Jake makes his way in the tournament, his search for the killer, Michael begins to move through this maze. Jake hears the other side of the story of who can be responsible for the death of Michael. However, Jake soon learns that not everything can seem like the way it is. Who killed Michael, Jake, and what to do when she learns the identity of the killer?
Extraordinare schlock producer Roger Corman has had its share of movies. He was the man responsible for the original shop of horrors (1960) and has tried all kinds of sexual comedy fantasy horror films of B-movies like Deathstalker. In 1988, Corman decided to take the road to the popular genre of martial arts movies. He found his lead actor in the kickboxing champion Don “The Dragon” Wilson, who made his film debut in a small role opposite John Cusack in the romantic comedy Say Anything (1989).
Screenwriter Robert King has made the area too well and all too familiar place. Corman had worked well in Philippine cinema and the pioneering director Cirio H. Santiago (who co-produced the film with Corman), and many of his early films shot there, naked by Vengeance (1985) Saigon Commandos (1987). So, as part of the plot, the film is largely set in the capital Manila.
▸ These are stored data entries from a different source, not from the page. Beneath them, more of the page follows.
(* ===== verification/DemoSerde.v ===== *)
(** * A concrete decoder instance

    The serde crates are a parameter of the development ([SerdeLib]).  This
    file holds one small instance, enough to run the parsers on concrete
    messages: single-octet integers, short strings, empty and scalar values. *)
From S2P Require Import Prelude Bytes Text WampTypes.

Definition demo_rmp_string (l : list Z) : option str :=
  match l with
  | m :: body =>
      if (0xa0 <=? m) && (m <? 0xc0) && (zlen body =? m - 0xa0)
      then utf8_decode body else None
  | [] => None
  end.

Definition demo_rmp_u64 (l : list Z) : option Z :=
  match l with [m] => if m <? 0x80 then Some m else None | _ => None end.

Definition demo_rmp_value (l : list Z) : string + value :=
  match l with
  | [m] => if m <? 0x80 then inr (VU8 m)
           else if m =? 0x80 then inr (VMap [])
           else if m =? 0x90 then inr (VSeq [])
           else if m =? 0xc0 then inr VUnit
           else inl "unsupported"%string
  | _ => match demo_rmp_string l with
         | Some s => inr (VString s) | None => inl "unsupported"%string end
  end.

(** One CBOR item of the demo: a small integer, a short string, an empty array
    or map, an array of one small integer, null. *)
Definition demo_cbor_item (l : list Z) : string + (value * Z) :=
  match l with
  | m :: body =>
      if m <? 24 then inr (VU8 m, 1)
      else if (0x60 <=? m) && (m <? 0x78) then
        match utf8_decode (take (Z.to_nat (m - 0x60)) body) with
        | Some s => if m - 0x60 <=? zlen body then inr (VString s, 1 + (m - 0x60))
                    else inl "eof"%string
        | None => inl "utf8"%string
        end
      else if m =? 0x80 then inr (VSeq [], 1)
      else if m =? 0x81 then
        match body with
        | n :: _ => if n <? 24 then inr (VSeq [VU8 n], 2) else inl "unsupported"%string
        | [] => inl "eof"%string
        end
      else if m =? 0xa0 then inr (VMap [], 1)
      else if m =? 0xf6 then inr (VUnit, 1)
      else inl "unsupported"%string
  | [] => inl "eof"%string
  end.

(** A whole CBOR message array, as the reader-based path decodes it. *)
Fixpoint demo_cbor_items (n : nat) (l : list Z) : string + (list value * list Z) :=
  match n with
  | O => inr ([], l)
  | S n =>
      match demo_cbor_item l with
      | inl e => inl e
      | inr (v, k) =>
          match demo_cbor_items n (drop (Z.to_nat k) l) with
          | inl e => inl e
          | inr (vs, rest) => inr (v :: vs, rest)
          end
      end
  end.

Definition demo_cbor_whole (l : list Z) : string + value :=
  match l with
  | m :: body =>
      if (0x80 <=? m) && (m <? 0x98) then
        match demo_cbor_items (Z.to_nat (m - 0x80)) body with
        | inr (vs, []) => inr (VSeq vs)
        | inr _ => inl "trailing"%string
        | inl e => inl e
        end
      else inl "unsupported"%string
  | [] => inl "eof"%string
  end.

(** JSON: the elements of a flat array whose elements hold no comma. *)
Fixpoint demo_json_split (l : list Z) (at_ start : Z) (cur : list Z) : list RawValue :=
  match l with
  | [] => []
  | c :: l =>
      if (c =? 0x2c) then mkRawValue start cur :: demo_json_split l (at_ + 1) (at_ + 1) []
      else if (c =? 0x5d) && (match l with [] => true | _ => false end)
      then [mkRawValue start cur]
      else demo_json_split l (at_ + 1) start (cur ++ [c])
  end.

Definition demo_json_fields (l : list Z) : string + list RawValue :=
  match l with
  | 0x5b :: l =>
      if forallb (λ c, (0 <=? c) && (c <? 0x80)) l
      then inr (demo_json_split l 1 1 []) else inl "not ascii"%string
  | _ => inl "expected array"%string
  end.

Definition demo_json_u64 (s : str) : option Z :=
  match s with
  | [] => None
  | _ => if forallb (λ c, (0x30 <=? c) && (c <=? 0x39)) s
         then Some (foldl (λ acc c, acc * 10 + (c - 0x30)) 0 s) else None
  end.

Definition demo_json_str (s : str) : string + str :=
  match s with
  | 0x27 :: body => inr (take (length body - 1) body)
  | _ => inl "expected string"%string
  end.

Definition demo_json_value (s : str) : string + value :=
  if str_eqb s (lit "{}") then inr (VMap [])
  else match demo_json_u64 s with Some n => inr (VU64 n) | None => inl "unsupported"%string end.

(** A gibibyte at once, and a stack of ten thousand frames. *)
Definition DemoMachine : Machine := {| grants n := n <=? 2 ^ 30; stack_frames := 10000 |}.

Definition DemoSerde : SerdeLib := {|
  serde_machine := DemoMachine;
  rmp_string := demo_rmp_string;
  rmp_u64 := demo_rmp_u64;
  rmp_value := demo_rmp_value;
  cbor_value_de l := match demo_cbor_item l with inr (v, _) => inr v | inl e => inl e end;
  cbor_reader_de := demo_cbor_whole;
  cbor_from_slice l := match l with [0xa0] => inr (VMap []) | _ => inl "unsupported"%string end;
  cbor_skip l := match demo_cbor_item l with inr (_, k) => inr (Z.to_N k) | inl e => inl e end;
  json_fields := demo_json_fields;
  json_end _ := inr ();
  json_str_de := demo_json_str;
  json_u64_de := demo_json_u64;
  json_value_de := demo_json_value;
  json_to_vec _ := inl "unsupported"%string;
  rmp_to_vec _ := inl "unsupported"%string;
  cbor_to_vec v := match v with
    | VSeq [] => inr [0x80] | VSeq [VU8 n] => inr [0x81; n] | VMap [] => inr [0xa0]
    | _ => inl "unsupported"%string end;
  json_whole_de _ := inl "unsupported"%string;
  rmp_whole_de _ := inl "unsupported"%string;
|}.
The tournament has become the base film genre after genre, Enter The Dragon (1973), but became very popular in the United States after the success of Jean-Claude Van Damme films Breakthrough No Retreat No Surrender (1987). In fact, the title, makes the look of the martial arts movie Bloodfist NRNS barred as a rip-off, and in some ways, that may be true. However, the king has raised the stakes, making a boxer who has to learn martial arts tournament and find out who killed his brother, a former champion of the tournament.
Corman did not want to throw the real unknowns, but with the exception of kick-boxing fans during this time, nobody would have heard of Don “The Dragon” Wilson, before the film. Corman has invented the concept, to prove his case, throwing a real martial arts fighters. He is credited with their achievements to their names. Official Honor of Wilson, the film reads, “Don Wilson, World Kick Boxing Association Super Champion Kickboxing average.”
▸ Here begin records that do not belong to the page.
Definition cbor_payload (raw_payload : RawFrame) (ranges : list (Z * Z))
    (spec : CborPayloadSpec) : outcome ParseError Payload :=
  args ← cbor_payload_part raw_payload (ranges !! args_index spec) 4
           (ExpectedList (args_label spec));
  kwargs ← cbor_payload_part raw_payload (ranges !! kwargs_index spec) 5
             (ExpectedMap (kwargs_label spec));
  Ok (mkPayload args kwargs None).

Definition replace_message_payload (message : WampMessage) (payload : Payload) : WampMessage :=
  match message with
  | Abort details reason _ => Abort details reason payload
  | Goodbye details reason _ => Goodbye details reason payload
  | Error request_type request_id details error _ =>
      Error request_type request_id details error payload
  | Publish request_id options topic _ => Publish request_id options topic payload
  | Event subscription_id publication_id details _ =>
      Event subscription_id publication_id details payload
  | Call request_id options procedure _ => Call request_id options procedure payload
  | Result request_id details _ => Result request_id details payload
  | Invocation request_id registration_id details _ =>
      Invocation request_id registration_id details payload
  | Yield request_id options _ => Yield request_id options payload
  | m => m
  end.

(** The value of element [index]: a payload element is replaced by an empty
    stand-in, the others are decoded. *)
Definition cbor_rest_value (raw_payload : RawFrame) (spec : option CborPayloadSpec)
    (payload : option Payload) (index : nat) (range : Z * Z) : outcome ParseError value :=
  match spec, payload with
  | Some spec, Some payload =>
      if Nat.eqb index (args_index spec) then
        Ok (match args payload with Some _ => VSeq [] | None => VUnit end)
      else if Nat.eqb index (kwargs_index spec) then
        Ok (match kwargs payload with Some _ => VMap [] | None => VUnit end)
      else cbor_value raw_payload range
  | _, _ => cbor_value raw_payload range
  end.

(** [enumerate().skip(1)]: the elements after the code with their indices. *)
Definition enumerate_skip1 {A} (l : list A) : list (nat * A) :=
  drop 1 (imap pair l).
Rounding out the cast, cast of Corman Dutch champion Rob Kaman Muay Thai, Filipino martial artist and veteran B-movie bad actor Cris Aguilar, and a pre-project King Billy kickboxers. Filipino veteran actor Joe Mari Avellana helps make the film a subtle tone Kwong, the man who became the mentor of Jake in the martial arts. Hazel doubled as production designer for the movie too.
Fight choreography was made by a veteran Filipino martial artist and stuntman Ronald Asinas. Fights have been changed not too bad, but certainly not to compare the film of Chuck Norris, or even barred. The best movie battle, pitting Wilson and empty spaces, it seemed too short. Fortunately Asinas redeem preselected Bloodfist II (1990) and worked with Jerry Trimble, Live At Fist (1993), and a One-Man Army (1994), where the fighting was over Fast and the Furious movie.
Don “The Dragon” Wilson would be back in not one, but seven sequels, although the first result is related to the film when he returns as Jake. Meanwhile, Corman recycle the plot of this film again and again. Only through the streets of Los Angeles that the frame was full contact (1993) with Jerry Trimble role in Wilson released. So would a futuristic setting in Los Angeles provide a framework for Dragon Fire (1993) with a short-lived Dominic La Banca in the role of Wilson. Most recently, KAMEN RIDER: DRAGON KNIGHT co-star and XTreme Martial Arts champion Matt Mullins took the Wilson role in BLOODFIST 2050 (2005).
Ultimately, Bloodfist is the first of a series of films made by Don “The Dragon” Wilson to make a smooth transition from shooting champion biggest B-movie star of martial arts action 1990. Despite his lack of good fight sequences, virtually everyone involved to go bigger and better things, both inside and outside the film industry.